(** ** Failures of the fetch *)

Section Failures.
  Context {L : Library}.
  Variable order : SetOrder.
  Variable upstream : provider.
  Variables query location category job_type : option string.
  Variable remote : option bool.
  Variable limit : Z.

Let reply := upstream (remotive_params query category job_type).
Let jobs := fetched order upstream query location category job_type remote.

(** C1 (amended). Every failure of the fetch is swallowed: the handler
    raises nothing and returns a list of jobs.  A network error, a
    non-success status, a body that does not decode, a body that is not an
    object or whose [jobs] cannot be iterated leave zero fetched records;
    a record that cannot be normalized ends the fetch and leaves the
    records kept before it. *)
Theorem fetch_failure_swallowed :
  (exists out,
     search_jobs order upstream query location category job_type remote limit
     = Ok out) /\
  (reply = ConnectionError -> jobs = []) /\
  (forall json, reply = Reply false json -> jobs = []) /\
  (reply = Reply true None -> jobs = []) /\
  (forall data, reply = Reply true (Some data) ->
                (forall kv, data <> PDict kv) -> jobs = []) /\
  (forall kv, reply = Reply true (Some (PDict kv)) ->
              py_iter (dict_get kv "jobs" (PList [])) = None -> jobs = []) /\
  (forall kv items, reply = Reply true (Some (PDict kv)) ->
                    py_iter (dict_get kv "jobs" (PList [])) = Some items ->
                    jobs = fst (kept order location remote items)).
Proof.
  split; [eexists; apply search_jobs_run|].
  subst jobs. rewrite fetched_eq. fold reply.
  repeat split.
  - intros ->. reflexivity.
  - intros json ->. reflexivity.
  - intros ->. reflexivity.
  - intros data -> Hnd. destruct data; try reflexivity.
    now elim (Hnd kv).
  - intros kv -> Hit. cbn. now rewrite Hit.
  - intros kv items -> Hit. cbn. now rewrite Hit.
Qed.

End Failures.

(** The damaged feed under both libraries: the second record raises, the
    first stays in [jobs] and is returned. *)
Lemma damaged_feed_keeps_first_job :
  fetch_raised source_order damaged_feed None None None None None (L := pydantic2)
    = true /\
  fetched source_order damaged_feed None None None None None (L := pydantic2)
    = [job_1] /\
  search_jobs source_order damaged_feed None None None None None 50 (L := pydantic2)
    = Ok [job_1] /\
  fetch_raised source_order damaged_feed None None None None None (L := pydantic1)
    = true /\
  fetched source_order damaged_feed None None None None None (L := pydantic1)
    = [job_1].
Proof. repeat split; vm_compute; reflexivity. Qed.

········

Look above for the line that contains "Section Failures.". Starting there, transcribe every line exactly until you have copied the line that contains "(forall kv, reply".

Section Failures.
  Context {L : Library}.
  Variable order : SetOrder.
  Variable upstream : provider.
  Variables query location category job_type : option string.
  Variable remote : option bool.
  Variable limit : Z.

Let reply := upstream (remotive_params query category job_type).
Let jobs := fetched order upstream query location category job_type remote.

(** C1 (amended). Every failure of the fetch is swallowed: the handler
    raises nothing and returns a list of jobs.  A network error, a
    non-success status, a body that does not decode, a body that is not an
    object or whose [jobs] cannot be iterated leave zero fetched records;
    a record that cannot be normalized ends the fetch and leaves the
    records kept before it. *)
Theorem fetch_failure_swallowed :
  (exists out,
     search_jobs order upstream query location category job_type remote limit
     = Ok out) /\
  (reply = ConnectionError -> jobs = []) /\
  (forall json, reply = Reply false json -> jobs = []) /\
  (reply = Reply true None -> jobs = []) /\
  (forall data, reply = Reply true (Some data) ->
                (forall kv, data <> PDict kv) -> jobs = []) /\
  (forall kv, reply = Reply true (Some (PDict kv)) ->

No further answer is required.